Perera observed that the over hundred years old statutes are not keeping with the current thinking on the subject of animal welfare as both these legislations recommend dog destruction. Dog destruction, even in the name of rabies control, is neither accepted nor scientifically sound method anymore. Thus she sees the importance of statutory recognition for sterilization and vaccination of dogs, which is expected to be a prime objective of the amendments proposed.

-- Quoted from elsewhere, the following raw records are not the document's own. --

(* ===== verification/LifeFaults.v ===== *)
(** * Examples of the life of channels

    Heaps at which the theorems on device numbers and references apply, and what goes
    wrong: a closed channel is never freed, a span is used after it is freed, and two
    open channels get one device number where the driver has several majors. *)
From S2P Require Import Prelude Partial Bufq Xp Prims Timers Lmi Life LifeLaws LifeRefs.
From Stdlib Require Import Sorted.
From stdpp Require Import gmap.
#[local] Open Scope Z_scope.
#[local] Open Scope os7_scope.
#[local] Set Warnings "-clear-no-such-hyp".

Definition ex_life_env : env := Env [] [] 0 [] [] [] false false.
(** Clone opens of one major, at given addresses. *)
Definition ex_open (a : Z) : event := Open (Some a) false (231, 0) 0.
Definition ex_life (maj : list Z) (es : list event) : option heap :=
  snd <$> life 255 maj 100 ex_life_env es (Heap ∅ ∅ ∅ [] [] 0 0).
Definition ex_card : list event := [Card (Some 1) (Some []) (Some []); Span (Some 2) 1].
(** A channel: its references and its span. *)
Definition chan_at (a : Z) (h : heap) : option (Z * option Z) := (fun x => (x.(x_ref), x.(x_sp))) <$> h.(h_xp) !! a.

(** ** Witnesses *)

Definition ex_three : heap :=
  Heap (<[10 := ChanObj 4 (231, 1) None (Lmi.xp_alloc_priv 100 ex_life_env)]>
         (<[12 := ChanObj 4 (231, 2) None (Lmi.xp_alloc_priv 100 ex_life_env)]>
           (<[11 := ChanObj 4 (231, 4) None (Lmi.xp_alloc_priv 100 ex_life_env)]> ∅)))
    ∅ ∅ [10; 12; 11] [] 0 6.
Lemma open_number_witness :
  ∃ h', xp_open 255 [231] 100 ex_life_env (Some 13) None false (231, 0) 0 ex_three = Some ((0, Some 13), h') ∧
    devices h' = [(231, 1); (231, 2); (231, 3); (231, 4)] ∧ ∃ n, (x_dev <$> h'.(h_xp) !! 13) = Some (231, n) ∧
    first_free 1 n [1; 2; 4].
Proof.
  assert (E : xp_open 255 [231] 100 ex_life_env (Some 13) None false (231, 0) 0 ex_three =
    Some ((0, Some 13), opened 100 ex_life_env 13 2 (231, 3) ex_three)) by (vm_compute; reflexivity).
  exists (opened 100 ex_life_env 13 2 (231, 3) ex_three). split; [exact E|]. split; [vm_compute; reflexivity|].
  assert (S : StronglySorted Z.lt [1; 2; 4]) by (repeat constructor).
  assert (Lv : linked_live ex_three).
  { intros a Ha. unfold ex_three in Ha. cbn [h_list] in Ha. rewrite !elem_of_cons, elem_of_nil in Ha.
    destruct Ha as [->|[->|[->|[]]]]; by eexists. }
  pose proof (open_number 255 [231] 231 100 ex_life_env (Some 13) 0 0 ex_three [1; 2; 4]
    eq_refl ltac:(discriminate) ltac:(discriminate) ltac:(vm_compute; reflexivity) S Lv ltac:(by intros a [= <-])) as T.
  cbv zeta in T. rewrite E in T. destruct T as (_ & _ & n & ms' & H1 & H2 & _).
  exists n. split; [exact H1|exact H2].
Defined.
Definition ex_orderly : list event := ex_card ++ [ex_open 10; ex_open 11; Attach 10 2 [1%nat]; Detach 10 2; Close 10].
Lemma orderly_step maj e es h h' :
  ready h e → happen 255 maj 100 ex_life_env e h = Some ((), h') → orderly 255 maj 100 ex_life_env es h' →
  orderly 255 maj 100 ex_life_env (e :: es) h.
Proof. intros Hr He Ho. split; [exact Hr|]. rewrite He. by intros h1 [= <-]. Qed.
#[local] Ltac step_with tac := eapply orderly_step; [tac|vm_compute; reflexivity|].

(** ** What goes wrong *)

(** The references of the queue pair are never put: a closed channel keeps two, and
    its memory is not freed. *)
Lemma closed_channel_leaks :
  (ex_life [231] [ex_open 10; Close 10] ≫= chan_at 10) = Some (2, None) ∧
  (h_list <$> ex_life [231] [ex_open 10; Close 10]) = Some [].
Proof. split; vm_compute; reflexivity. Qed.
(** [xp_alloc_sp] takes its first reference of the card instead of the span: to remove
    the span frees it and then accesses it. *)
Lemma freed_span_used :
  (ex_life [231] ex_card ≫= fun h => s_ref <$> h.(h_sp) !! 2) = Some 1 ∧
  (ex_life [231] ex_card ≫= xp_free_sp 2) = None ∧ (ex_life [231] ex_card ≫= xp_free_cd 1) = None.
Proof. split; [|split]; vm_compute; reflexivity. Qed.
(** With two majors, an open of the second puts its channel before those of the first,
    and the next clone open of the first gets a number that is in use. *)
Lemma numbers_twice :
  (devices <$> ex_life [231; 232] [ex_open 10; Open (Some 11) false (232, 0) 0; ex_open 12]) =
    Some [(231, 1); (232, 1); (231, 1)].
Proof. vm_compute. reflexivity. Qed.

"Many Western countries have achieved zero prevalence status through sterilization and vaccination", said Perera. She highlighted the case of Chennai as a success story in the region. "By following this regimen Chennai has shown positive results. If Chennai can, then why can’t we?" she questioned.

No Kill Policy

Applauding the "No Kill Policy" adopted by the then government in 2006 (the Sambudda Jayanthi year), Perera commented, "But the policies can change. They don’t have statutory status. That’s why we push for the amendments to the Acts". The "No Kill Policy" advocates dog sterilization and vaccination, and prohibits dog destruction. She acknowledged that the Policy had produced some good results. "In general, there is a downward trend in the incidence of human rabies in the country since 2006", observed Perera. She sounded hopeful of the government bringing the necessary laws to protect the animals in future.

In a lighter vein, the dogs at SJU, traditionally, have a special place. Many still recollect what the former VC Dr. NLA Karunarathne famously quipped about its dogs. He used to say that they were the dead corrupt employees of the university who were reborn as dogs that yet frequent the place. If one goes by Dr. Karunarathne’s saying (which even is quite compatible with the Eastern religious views), there are all the reasons to be compassionate towards the dogs at the SJU.

It is ironical to think, just prior to the devastating earthquake that struck Kathmandu valley in April 2015 claiming over 5,000 lives was a mass animal sacrifice that took place in the same region. Similarly, in Colombo, hot on the heels the dog holocaust at SJU was the Meethotamulla garbage avalanche that took at least 40 lives.